- [Problem statement]: If a line in the following entries contains the string "level", it counts toward the total; report only that total.

Stored data:
(** * Offline analysis of residual-gas-analyzer scans

    A shallow embedding of [offline-analysis/offline_analysis.py]
    (class [OfflineAnalysis]) together with the properties of its
    ingestion, run labelling, series extraction and gap compression.

    Numbers.  A Python float is modelled by the rational it stands for
    ([Q]); a pressure can moreover be the not-a-number marker, so
    pressures live in [float64 := nan | fin q].  The subtractions,
    additions and divisions of the extraction and gap-compression code
    round their exact result to the nearest double ([round64]).

    Exceptions.  Python code that can raise returns a [result]; a raised
    exception ends the computation, as it does in the source, which has no
    [try] block anywhere. *)

From Stdlib Require Import List String Ascii Bool Arith ZArith QArith Qabs Qround Lia Lqa.
From Stdlib Require Import Sorting.Sorted Sorting.Permutation.
Import ListNotations.

Set Implicit Arguments.

(* ===================================================================== *)
(** ** Python exceptions as a result monad *)
(* ===================================================================== *)

Module Py.

Inductive exn : Set :=
| ValueError
| IndexError
| ZeroDivisionError.

Inductive result (A : Type) : Type :=
| Ok (a : A)
| Raise (e : exn).

Arguments Ok {A} a.
Arguments Raise {A} e.

Definition bind {A B : Type} (c : result A) (k : A -> result B) : result B :=
  match c with
  | Ok a => k a
  | Raise e => Raise e
  end.

Definition is_ok {A : Type} (c : result A) : bool :=
  match c with Ok _ => true | Raise _ => false end.

(** [l[i]] for a natural index: [IndexError] past the end. *)
Definition getitem {A : Type} (l : list A) (i : nat) : result A :=
  match nth_error l i with
  | Some a => Ok a
  | None => Raise IndexError
  end.

(** [for x in l: acc = body(acc, x)], stopping at the first exception. *)
Fixpoint for_each {A S : Type} (body : S -> A -> result S) (l : list A) (acc : S)
  : result S :=
  match l with
  | [] => Ok acc
  | x :: rest => bind (body acc x) (for_each body rest)
  end.

(** [enumerate(l)] *)
Fixpoint enumerate_from {A : Type} (n : nat) (l : list A) : list (nat * A) :=
  match l with
  | [] => []
  | x :: rest => (n, x) :: enumerate_from (S n) rest
  end.

Definition enumerate {A : Type} (l : list A) : list (nat * A) := enumerate_from 0 l.

End Py.

Import Py.

Declare Scope py_scope.
Notation "x <- c ;; k" := (Py.bind c (fun x => k))
  (at level 61, c at next level, right associativity) : py_scope.
Notation "' pat <- c ;; k" := (Py.bind c (fun x => match x with pat => k end))
  (at level 61, pat pattern, c at next level, right associativity) : py_scope.
Open Scope py_scope.

(* ===================================================================== *)
(** ** Floating-point values: rationals and not-a-number *)
(* ===================================================================== *)

Inductive float64 : Set :=
| nan
| fin (q : Q).

Definition is_nan (x : float64) : bool :=
  match x with nan => true | fin _ => false end.

(** [x != 0]: true for [nan], as every comparison with not-a-number but
    [!=] is false. *)
Definition fne0 (x : float64) : bool :=
  match x with
  | nan => true
  | fin q => negb (Qeq_bool q 0)
  end.

(** [x > y] *)
Definition fgt (x y : float64) : bool :=
  match x, y with
  | fin a, fin b => negb (Qle_bool a b)
  | _, _ => false
  end.

(** [x * c] *)
Definition fmul (x : float64) (c : Q) : float64 :=
  match x with
  | nan => nan
  | fin a => fin (a * c)
  end.

(** [x / y].  A zero denominator is reported as [ZeroDivisionError]: the
    model is stricter than numpy scalars, which would return an infinity. *)
Definition fdiv (x y : float64) : result float64 :=
  match y with
  | nan => Ok nan
  | fin b =>
      if Qeq_bool b 0 then Raise ZeroDivisionError
      else match x with
           | nan => Ok nan
           | fin a => Ok (fin (a / b))
           end
  end.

- [Exercise solution]: 2